Goal of the exercise: Copy exactly the lines of the records below, and only those lines, beginning with the line that contains "s' => drop n' s'" and ending with the line that contains "if startswith b".
----- Records provided
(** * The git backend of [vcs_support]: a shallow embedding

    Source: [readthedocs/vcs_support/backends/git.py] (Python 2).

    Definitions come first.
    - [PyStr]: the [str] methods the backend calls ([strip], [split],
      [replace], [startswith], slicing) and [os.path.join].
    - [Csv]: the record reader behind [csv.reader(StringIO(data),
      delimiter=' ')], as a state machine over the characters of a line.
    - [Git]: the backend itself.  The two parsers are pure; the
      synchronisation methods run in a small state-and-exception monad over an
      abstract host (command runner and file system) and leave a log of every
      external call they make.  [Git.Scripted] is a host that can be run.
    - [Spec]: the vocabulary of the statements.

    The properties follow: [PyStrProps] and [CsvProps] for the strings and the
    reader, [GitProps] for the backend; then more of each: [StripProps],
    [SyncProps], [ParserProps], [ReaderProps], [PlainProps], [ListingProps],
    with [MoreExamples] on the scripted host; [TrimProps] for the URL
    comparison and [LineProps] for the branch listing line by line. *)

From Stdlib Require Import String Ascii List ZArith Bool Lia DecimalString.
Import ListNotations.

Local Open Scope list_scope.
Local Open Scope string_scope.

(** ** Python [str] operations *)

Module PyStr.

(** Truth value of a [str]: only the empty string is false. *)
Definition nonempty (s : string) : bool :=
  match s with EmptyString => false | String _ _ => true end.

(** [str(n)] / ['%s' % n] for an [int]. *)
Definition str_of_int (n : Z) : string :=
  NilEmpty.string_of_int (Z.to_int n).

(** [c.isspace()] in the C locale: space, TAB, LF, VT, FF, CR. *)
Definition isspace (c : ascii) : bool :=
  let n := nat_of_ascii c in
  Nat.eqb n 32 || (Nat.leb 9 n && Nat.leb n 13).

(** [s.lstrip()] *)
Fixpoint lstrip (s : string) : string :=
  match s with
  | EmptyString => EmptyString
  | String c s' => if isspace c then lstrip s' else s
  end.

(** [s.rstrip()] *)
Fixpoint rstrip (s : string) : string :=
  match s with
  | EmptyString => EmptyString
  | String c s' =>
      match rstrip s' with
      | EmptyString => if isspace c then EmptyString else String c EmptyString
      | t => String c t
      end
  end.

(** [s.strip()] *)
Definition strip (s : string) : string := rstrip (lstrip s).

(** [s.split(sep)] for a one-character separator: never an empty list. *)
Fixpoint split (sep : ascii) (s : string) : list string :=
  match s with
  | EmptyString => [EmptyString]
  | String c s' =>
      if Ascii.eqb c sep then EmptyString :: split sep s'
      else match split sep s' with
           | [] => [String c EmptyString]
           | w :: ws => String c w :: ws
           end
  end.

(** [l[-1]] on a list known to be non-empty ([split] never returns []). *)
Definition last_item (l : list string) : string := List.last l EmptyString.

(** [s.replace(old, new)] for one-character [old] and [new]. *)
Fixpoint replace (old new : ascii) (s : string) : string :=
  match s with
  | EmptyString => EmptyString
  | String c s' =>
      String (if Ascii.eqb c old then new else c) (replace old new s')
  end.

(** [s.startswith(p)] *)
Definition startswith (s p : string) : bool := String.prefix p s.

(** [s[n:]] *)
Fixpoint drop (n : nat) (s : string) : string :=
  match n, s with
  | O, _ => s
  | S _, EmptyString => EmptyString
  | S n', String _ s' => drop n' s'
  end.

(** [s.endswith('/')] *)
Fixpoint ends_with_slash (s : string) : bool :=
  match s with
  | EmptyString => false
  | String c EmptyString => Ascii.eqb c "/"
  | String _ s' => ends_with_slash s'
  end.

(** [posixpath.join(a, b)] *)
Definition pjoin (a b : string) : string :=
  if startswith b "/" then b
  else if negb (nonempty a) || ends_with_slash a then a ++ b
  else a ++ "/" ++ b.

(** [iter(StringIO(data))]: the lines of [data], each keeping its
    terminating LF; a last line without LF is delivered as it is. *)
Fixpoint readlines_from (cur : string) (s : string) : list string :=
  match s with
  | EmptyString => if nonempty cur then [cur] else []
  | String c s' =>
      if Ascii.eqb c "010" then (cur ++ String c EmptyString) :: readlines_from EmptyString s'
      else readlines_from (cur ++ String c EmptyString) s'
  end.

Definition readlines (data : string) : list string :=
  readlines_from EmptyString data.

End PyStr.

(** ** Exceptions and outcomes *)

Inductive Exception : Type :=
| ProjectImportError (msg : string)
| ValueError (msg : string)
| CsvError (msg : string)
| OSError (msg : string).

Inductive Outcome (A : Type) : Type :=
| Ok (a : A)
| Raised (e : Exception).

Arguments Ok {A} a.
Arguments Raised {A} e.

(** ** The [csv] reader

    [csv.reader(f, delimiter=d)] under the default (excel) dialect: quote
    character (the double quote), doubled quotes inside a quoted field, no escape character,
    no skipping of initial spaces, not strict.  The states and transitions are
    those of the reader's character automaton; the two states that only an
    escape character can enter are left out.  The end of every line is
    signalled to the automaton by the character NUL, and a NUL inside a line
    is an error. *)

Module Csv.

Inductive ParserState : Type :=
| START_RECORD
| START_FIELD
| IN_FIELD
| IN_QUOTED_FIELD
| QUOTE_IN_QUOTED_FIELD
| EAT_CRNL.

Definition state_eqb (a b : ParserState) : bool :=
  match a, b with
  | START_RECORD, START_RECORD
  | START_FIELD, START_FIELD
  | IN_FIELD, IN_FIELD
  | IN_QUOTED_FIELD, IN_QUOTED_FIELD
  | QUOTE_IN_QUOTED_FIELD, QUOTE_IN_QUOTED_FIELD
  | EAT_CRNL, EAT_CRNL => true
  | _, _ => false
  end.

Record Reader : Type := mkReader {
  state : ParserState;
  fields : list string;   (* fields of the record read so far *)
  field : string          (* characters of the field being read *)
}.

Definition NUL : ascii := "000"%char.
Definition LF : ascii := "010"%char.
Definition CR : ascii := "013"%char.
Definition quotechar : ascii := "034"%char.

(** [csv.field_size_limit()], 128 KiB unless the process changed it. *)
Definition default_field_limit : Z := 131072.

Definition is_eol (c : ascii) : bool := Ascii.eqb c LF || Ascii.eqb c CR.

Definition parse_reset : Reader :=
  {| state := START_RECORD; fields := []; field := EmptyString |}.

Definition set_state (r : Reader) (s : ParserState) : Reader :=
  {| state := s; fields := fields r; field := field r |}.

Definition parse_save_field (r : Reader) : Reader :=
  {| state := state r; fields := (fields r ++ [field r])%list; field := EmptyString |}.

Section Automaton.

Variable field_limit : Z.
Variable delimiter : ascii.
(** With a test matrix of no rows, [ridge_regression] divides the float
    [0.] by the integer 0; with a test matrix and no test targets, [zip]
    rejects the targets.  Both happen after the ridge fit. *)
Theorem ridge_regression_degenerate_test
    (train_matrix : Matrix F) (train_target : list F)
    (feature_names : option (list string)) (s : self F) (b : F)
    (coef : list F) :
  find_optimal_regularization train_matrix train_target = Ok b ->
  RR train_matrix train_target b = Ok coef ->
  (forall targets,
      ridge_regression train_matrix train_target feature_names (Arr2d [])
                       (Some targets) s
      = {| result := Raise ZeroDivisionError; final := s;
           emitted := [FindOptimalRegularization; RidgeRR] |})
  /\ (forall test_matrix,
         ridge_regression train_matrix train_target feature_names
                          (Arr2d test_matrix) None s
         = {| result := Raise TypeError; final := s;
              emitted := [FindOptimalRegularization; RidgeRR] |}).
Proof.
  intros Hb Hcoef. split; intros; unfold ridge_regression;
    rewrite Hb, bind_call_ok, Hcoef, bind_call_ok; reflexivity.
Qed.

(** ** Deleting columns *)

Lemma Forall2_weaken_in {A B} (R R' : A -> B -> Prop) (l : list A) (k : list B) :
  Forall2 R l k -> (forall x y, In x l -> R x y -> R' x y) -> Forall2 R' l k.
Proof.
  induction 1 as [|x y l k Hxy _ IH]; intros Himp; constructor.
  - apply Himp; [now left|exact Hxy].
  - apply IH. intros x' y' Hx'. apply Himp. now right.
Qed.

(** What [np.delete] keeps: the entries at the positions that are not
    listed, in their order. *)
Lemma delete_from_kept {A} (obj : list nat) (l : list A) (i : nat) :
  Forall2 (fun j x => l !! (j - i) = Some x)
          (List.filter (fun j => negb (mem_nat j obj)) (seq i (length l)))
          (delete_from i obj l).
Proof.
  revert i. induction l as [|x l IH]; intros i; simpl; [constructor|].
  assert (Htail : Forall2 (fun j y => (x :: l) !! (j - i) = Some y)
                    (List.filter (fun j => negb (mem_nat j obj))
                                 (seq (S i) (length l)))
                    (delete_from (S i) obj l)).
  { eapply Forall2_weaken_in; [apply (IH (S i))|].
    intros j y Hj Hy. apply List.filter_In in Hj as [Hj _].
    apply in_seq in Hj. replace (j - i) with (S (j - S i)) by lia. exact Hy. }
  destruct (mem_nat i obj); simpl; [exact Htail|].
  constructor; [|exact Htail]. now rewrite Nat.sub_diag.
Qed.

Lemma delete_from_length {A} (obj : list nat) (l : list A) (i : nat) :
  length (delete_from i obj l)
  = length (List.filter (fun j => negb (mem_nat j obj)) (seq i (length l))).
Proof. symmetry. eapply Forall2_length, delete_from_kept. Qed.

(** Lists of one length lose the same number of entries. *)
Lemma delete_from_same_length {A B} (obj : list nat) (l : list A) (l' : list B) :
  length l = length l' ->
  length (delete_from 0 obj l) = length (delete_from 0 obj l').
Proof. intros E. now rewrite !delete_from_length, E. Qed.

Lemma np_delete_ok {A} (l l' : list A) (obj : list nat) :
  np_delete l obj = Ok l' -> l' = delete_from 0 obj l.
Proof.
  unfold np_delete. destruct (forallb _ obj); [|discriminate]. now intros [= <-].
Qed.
----------
Task output:
  | S n', String _ s' => drop n' s'
  end.

(** [s.endswith('/')] *)
Fixpoint ends_with_slash (s : string) : bool :=
  match s with
  | EmptyString => false
  | String c EmptyString => Ascii.eqb c "/"
  | String _ s' => ends_with_slash s'
  end.

(** [posixpath.join(a, b)] *)
Definition pjoin (a b : string) : string :=
  if startswith b "/" then b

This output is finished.